EcoP1I DNA MTase (M.EcoP1I), an N⁶-adenine MTase from bacteriophage P1, is a part of the EcoP1I restriction-modification (R-M) system which belongs to the Type III R-M system. It recognizes the sequence 5′-AGACC-3′ and methylates the internal adenine. M.EcoP1I requires Mg²⁺ for the transfer of methyl groups to DNA. M.EcoP1I is shown to exist as dimer in solution, and even at high salt concentrations (0.5 M) the dimeric M.EcoP1I does not dissociate into monomers suggesting a strong interaction between the monomer subunits. Preincubation and isotope partitioning studies with M.EcoP1I indicate a kinetic mechanism where the duplex DNA binds first followed by AdoMet. Interestingly, M.EcoP1I methylates DNA substrates in the presence of Mn²⁺ and Ca²⁺ other than Mg²⁺ with varying affinities.
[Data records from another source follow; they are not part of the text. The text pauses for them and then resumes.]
Lemma count_updated (p : Place.t) :
  Place.id p = Place.id old ->
  Query.count (fun q => (Place.id q =? Place.id old)%string)
    (map (fun q => if (Place.id q =? Place.id old)%string then p else q) (place_table s))
  = 1%nat.
Proof.
  intros Hid. destruct Hs as (_ & _ & Hnd & _).
  rewrite <- (count_unique Place.id _ old Hnd Hold).
  unfold Query.count. clear Hnd Hold.
  induction (place_table s) as [|q l IH]; [reflexivity|]. cbn.
  destruct (String.eqb_spec (Place.id q) (Place.id old)) as [E|N].
  - rewrite Hid, String.eqb_refl. cbn. now rewrite IH.
  - apply String.eqb_neq in N. now rewrite N.
Qed.

  (** what an admin's Update Place on [old] answers *)
Lemma update_place_eq :
  serve (update_place env req (Place.id old)) s =
  let data := get_json req in
  match match PlacePatch.price data with
        | Some x =>
            match Py.int x with
            | inl e => inl e
            | inr z => inr (Some z)
            end
        | None => inr (Place.price old)
        end
  with
  | inl _ => (internal_server_error, s)
  | inr price =>
      match match PlacePatch.title data with
            | Some t => t
            | None => Some (Place.title old)
            end
      with
      | None => (internal_server_error, s)
      | Some title =>
          let p := Place.mk (Place.id old) title
                     match PlacePatch.description data with
                     | Some d => d
                     | None => Place.description old
                     end price (Place.owner_id old) in
          if fails env 0 then (internal_server_error, s)
          else if fails env 1 then (internal_server_error, s)
          else if negb (Query.row_fits (RPlace p)) then (internal_server_error, s)
          else (mkResponse (JObj (Place.to_dict p)) 200,
                mkStore (user_table s)
                        (map (fun q => if (Place.id q =? Place.id old)%string then p else q)
                             (place_table s))
                        (review_table s))
      end
  end.
Proof.
  cbn zeta. pose proof Hs as (_ & _ & Hnd & _).
  pose proof (find_by_key Place.id _ _ Hnd Hold) as Hget.
  unfold serve, update_place. rewrite admin_required_eq, Hverified, Hadmin.
  unfold update_place_view, bind, query, view, db_session_commit, statement, eval, raise,
    ret, with_jwt. cbn. unfold Query.get_place. rewrite Hget. cbn.
  assert (forall title description price,
            (let (s0, c) :=
               match title with
               | Some title =>
                   fun c : Ctx =>
                     let p := Place.mk (Place.id old) title description price
                                (Place.owner_id old) in
                     let (s0, c') :=
                       if fails env (tick c)
                       then (inl OperationalError,
                             mkCtx (committed c) (txn c) (added c) (S (tick c)) (jwt c))
                       else (inr tt,
                             mkCtx (committed c) (fun s0 => Query.update_place p (txn c s0))
                                   (RPlace p :: added c) (S (tick c)) (jwt c)) in
                     match s0 with
                     | inl e => (inl e, c')
                     | inr _ =>
                         let (s1, c'0) :=
                           if fails env (tick c')
                           then (inl OperationalError,
                                 mkCtx (race env (committed c')) (txn c') (added c')
                                       (S (tick c')) (jwt c'))
                           else if negb (forallb Query.row_fits (added c'))
                           then (inl OverflowError,
                                 mkCtx (race env (committed c')) (txn c') (added c')
                                       (S (tick c')) (jwt c'))
                           else if forallb (Query.row_ok (txn c' (race env (committed c'))))
                                     (added c')
                           then (inr tt,
                                 mkCtx (txn c' (race env (committed c'))) (fun s1 => s1) []
                                       (S (tick c')) (jwt c'))
                           else (inl IntegrityError,
                                 mkCtx (race env (committed c')) (txn c') (added c')
                                       (S (tick c')) (jwt c')) in
                         match s1 with
                         | inl e => (inl e, c'0)
                         | inr _ => (inr (mkResponse (JObj (Place.to_dict p)) 200), c'0)
                         end
                     end
               | None => fun c : Ctx => (inl IntegrityError, c)
               end (mkCtx s (fun x => x) [] 0%nat (Some claims)) in
             match s0 with
             | inl _ => (internal_server_error, committed c)
             | inr resp => (resp, committed c)
             end)
            = match title with
              | None => (internal_server_error, s)
              | Some title =>
                  let p := Place.mk (Place.id old) title description price
                             (Place.owner_id old) in
                  if fails env 0 then (internal_server_error, s)
                  else if fails env 1 then (internal_server_error, s)
                  else if negb (Query.row_fits (RPlace p)) then (internal_server_error, s)
                  else (mkResponse (JObj (Place.to_dict p)) 200,
                        mkStore (user_table s)
                                (map (fun q => if (Place.id q =? Place.id old)%string
                                               then p else q) (place_table s))
                                (review_table s))
              end) as Hrun.
  { intros [title|] description price; [|reflexivity]. cbn.
    destruct (fails env 0); [reflexivity|]. cbn.
    destruct (fails env 1); cbn; rewrite Halone; [reflexivity|].
    rewrite andb_true_r.
    destruct (match price with Some z => Query.fits_integer z | None => true end);
      [|reflexivity]. cbn.
    now rewrite count_updated by reflexivity. }
  destruct (PlacePatch.price (get_json req)) as [x|]; [|apply Hrun].
  cbn. destruct (Py.int x) as [e|z]; [reflexivity | apply Hrun].
Qed.
(* ===== verification/Utf8.v ===== *)
(** * unicode/utf8: decoding what was encoded

    [GoStrings.decode_rune] undoes [GoStrings.encode_rune], whatever follows, for
    every rune that is not a surrogate; the others are encoded as U+FFFD. *)

From S2P Require Import Prelude GoStrings.

Definition scalar (r : N) : Prop := (r < 55296 \/ 57344 <= r < 1114112)%N.

(** The rune that [AppendRune] writes. *)
Definition sanitized (r : N) : N :=
  if (N.leb 55296 r && N.leb r 57343) || N.ltb 1114111 r then RuneError else r.

Lemma sanitized_scalar r : scalar (sanitized r).
Proof.
  unfold sanitized, scalar, RuneError. destruct (N.leb_spec 55296 r), (N.leb_spec r 57343), (N.ltb_spec 1114111 r);
    cbn [andb orb]; lia.
Qed.
Lemma sanitized_id r : scalar r -> sanitized r = r.
Proof.
  unfold sanitized, scalar. intros Hr.
  destruct (N.leb_spec 55296 r), (N.leb_spec r 57343), (N.ltb_spec 1114111 r); cbn [andb orb]; lia.
Qed.
Lemma encode_sanitized r : encode_rune (sanitized r) = encode_rune r.
Proof. unfold encode_rune. fold (sanitized (sanitized r)) (sanitized r). by rewrite (sanitized_id (sanitized r)) by apply sanitized_scalar. Qed.

(** ** Bits as arithmetic *)

Lemma lor_low a b k : (b < 2 ^ k)%N -> N.lor (a * 2 ^ k) b = (a * 2 ^ k + b)%N.
Proof.
  intros Hb. assert (N.land (a * 2 ^ k) b = 0)%N as Hl.
  { apply N.bits_inj_0. intros i. rewrite N.land_spec. destruct (N.lt_ge_cases i k) as [Hi|Hi].
    - by rewrite N.mul_pow2_bits_low.
    - replace (N.testbit b i) with false; [apply andb_false_r|]. symmetry.
      destruct (N.eq_0_gt_0_cases b) as [-> |H0]; [apply N.bits_0|].
      apply N.bits_above_log2. apply N.log2_lt_pow2 in Hb; [|done]. lia. }
  by rewrite N.add_nocarry_lxor, N.lxor_lor.
Qed.

Lemma byte_n_of n : (n < 256)%N -> byte_n (byte_of n) = n.
Proof. apply N_ascii_embedding. Qed.

Lemma tail_byte_n r sh : byte_n (tail_byte r sh) = (128 + (r / 2 ^ sh) mod 64)%N.
Proof.
  unfold tail_byte. rewrite (N.land_ones _ 6), N.shiftr_div_pow2. change (2 ^ 6)%N with 64%N.
  pose proof (N.mod_lt (r / 2 ^ sh) 64 ltac:(done)) as Hm.
  rewrite (lor_low 1 _ 7) by (change (2 ^ 7)%N with 128%N; lia). change (1 * 2 ^ 7)%N with 128%N.
  apply byte_n_of. lia.
Qed.
Lemma tail_byte_cont r sh : cont (tail_byte r sh) = ((r / 2 ^ sh) mod 64)%N.
Proof.
  unfold cont. rewrite tail_byte_n, (N.land_ones _ 6). change (2 ^ 6)%N with 64%N.
  pose proof (N.mod_lt (r / 2 ^ sh) 64 ltac:(done)). rewrite <- N.Div0.add_mod_idemp_l.
  change (128 mod 64)%N with 0%N. by rewrite N.add_0_l, N.mod_small.
Qed.

Lemma in_range_spec lo hi c : in_range lo hi c = true <-> (lo <= byte_n c <= hi)%N.
Proof. unfold in_range. rewrite andb_true_iff, !N.leb_le. done. Qed.

Lemma shiftl_lor a b k : (b < 2 ^ k)%N -> N.lor (N.shiftl a k) b = (a * 2 ^ k + b)%N.
Proof. rewrite N.shiftl_mul_pow2. apply lor_low. Qed.

(** The first byte of a sequence: its marker [m * 2 ^ k] and the high bits. *)
Lemma head_byte_n m k r sh :
  (r / 2 ^ sh < 2 ^ k)%N -> (m * 2 ^ k + 2 ^ k <= 256)%N ->
  byte_n (byte_of (N.lor (m * 2 ^ k) (N.shiftr r sh))) = (m * 2 ^ k + r / 2 ^ sh)%N.
Proof. intros H1 H2. rewrite N.shiftr_div_pow2, lor_low by done. apply byte_n_of. lia. Qed.

Lemma head_byte_low m k x : (x < 2 ^ k)%N -> N.land (m * 2 ^ k + x) (N.ones k) = x.
Proof.
  intros Hx. rewrite N.land_ones, N.add_comm, N.Div0.mod_add. by apply N.mod_small.
Qed.

(** ** The round trip *)

Lemma encode_cases r : scalar r ->
  (r < 128)%N /\ encode_rune r = String (byte_of r) "" \/
  (128 <= r < 2048)%N /\ encode_rune r =
    String (byte_of (N.lor (6 * 2 ^ 5) (N.shiftr r 6))) (String (tail_byte r 0) "") \/
  (2048 <= r < 65536)%N /\ encode_rune r =
    String (byte_of (N.lor (14 * 2 ^ 4) (N.shiftr r 12))) (String (tail_byte r 6) (String (tail_byte r 0) "")) \/
  (65536 <= r < 1114112)%N /\ encode_rune r =
    String (byte_of (N.lor (30 * 2 ^ 3) (N.shiftr r 18)))
      (String (tail_byte r 12) (String (tail_byte r 6) (String (tail_byte r 0) ""))).
Proof.
  intros Hr. unfold encode_rune. fold (sanitized r). rewrite sanitized_id by done. unfold scalar in Hr.
  destruct (N.ltb_spec r 128); [by left|]. destruct (N.ltb_spec r 2048); [by right; left|].
  destruct (N.ltb_spec r 65536); [by right; right; left|]. right. right. right. split; [lia|done].
Qed.

(** Divisions by powers of two as linear arithmetic. *)
Ltac powers :=
  change (2 ^ 18)%N with 262144%N in *; change (2 ^ 12)%N with 4096%N in *; change (2 ^ 6)%N with 64%N in *;
  change (2 ^ 5)%N with 32%N in *; change (2 ^ 4)%N with 16%N in *; change (2 ^ 3)%N with 8%N in *;
  change (2 ^ 0)%N with 1%N in *; rewrite ?N.div_1_r in *.
Ltac by_digits := powers; zify; Z.to_euclidean_division_equations; lia.

(** The first byte of a sequence, with what decoding makes of it. *)
Lemma head_byte m k sh r :
  (r / 2 ^ sh < 2 ^ k)%N -> (m * 2 ^ k + 2 ^ k <= 256)%N ->
  exists b, byte_of (N.lor (m * 2 ^ k) (N.shiftr r sh)) = b /\ byte_n b = (m * 2 ^ k + r / 2 ^ sh)%N /\
    N.land (byte_n b) (N.ones k) = (r / 2 ^ sh)%N.
Proof.
  intros H1 H2. eexists. split; [done|]. rewrite head_byte_n by done. split; [done|]. by apply head_byte_low.
Qed.
(** A following byte. *)
Lemma next_byte r sh :
  exists b, tail_byte r sh = b /\ byte_n b = (128 + (r / 2 ^ sh) mod 64)%N /\ cont b = ((r / 2 ^ sh) mod 64)%N.
Proof. eexists. split; [done|]. split; [apply tail_byte_n|apply tail_byte_cont]. Qed.

Ltac not_ascii := match goal with |- context [N.ltb ?x 128] =>
  replace (N.ltb x 128) with false by (symmetry; apply N.ltb_ge; lia) end.

(** Which range a byte is in, from its value. *)
Ltac in_ranges :=
  repeat match goal with
  | |- context [in_range ?lo ?hi ?c] =>
      first [ replace (in_range lo hi c) with true by (symmetry; apply in_range_spec; by_digits)
            | replace (in_range lo hi c) with false
                by (symmetry; apply not_true_is_false; rewrite in_range_spec; by_digits) ]
  end; cbn [andb].
Ltac rune_bytes :=
  in_ranges; repeat match goal with |- context [N.eqb ?x ?y] => destruct (N.eqb_spec x y) end; in_ranges.

Lemma decode_encode r t : scalar r -> decode_rune (encode_rune r +:+ t) = (r, String.length (encode_rune r)).
Proof.
  intros Hr. destruct (encode_cases r Hr) as [[Hb ->]|[[Hb ->]|[[Hb ->]|[Hb ->]]]]; unfold scalar in Hr;
    rewrite ?str_app_cons; unfold decode_rune; cbv zeta.
  - rewrite byte_n_of by lia. by apply N.ltb_lt in Hb as ->.
  - destruct (head_byte 6 5 6 r) as (b0 & -> & N0 & L0); [by_digits|done|].
    destruct (next_byte r 0) as (b1 & -> & N1 & C1). powers. not_ascii. rune_bytes.
    change 31%N with (N.ones 5). rewrite L0, C1, shiftl_lor by by_digits. cbn [String.length]. f_equal. by_digits.
  - destruct (head_byte 14 4 12 r) as (b0 & -> & N0 & L0); [by_digits|done|].
    destruct (next_byte r 6) as (b1 & -> & N1 & C1), (next_byte r 0) as (b2 & -> & N2 & C2). powers.
    not_ascii. rune_bytes;
    (change 15%N with (N.ones 4); rewrite L0, C1, C2, (shiftl_lor _ _ 6), (shiftl_lor _ _ 12) by by_digits; cbn [String.length]; f_equal; by_digits).
  - destruct (head_byte 30 3 18 r) as (b0 & -> & N0 & L0); [by_digits|done|].
    destruct (next_byte r 12) as (b1 & -> & N1 & C1), (next_byte r 6) as (b2 & -> & N2 & C2),
      (next_byte r 0) as (b3 & -> & N3 & C3). powers. not_ascii. rune_bytes;
    (change 7%N with (N.ones 3); rewrite L0, C1, C2, C3, (shiftl_lor _ _ 6), (shiftl_lor _ _ 12), (shiftl_lor _ _ 18) by by_digits; cbn [String.length]; f_equal; by_digits).
Qed.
Amino acid analysis and methylation assays in the presence of metal ions suggest that M.EcoP1I has indeed two metal ion-binding sites [³⁵⁸ID(x)n … ExK⁴⁰¹ and ⁶⁰⁰DxDxD⁶⁰⁴ motif]. EcoP1I DNA MTase catalyzes the transfer of methyl groups using a distributive mode of methylation on DNA containing more than one recognition site. A chemical modification of EcoP1I DNA MTase using N-ethylmaleimide resulted in an irreversible inactivation of enzyme activity suggesting the possible role of cysteine residues in catalysis.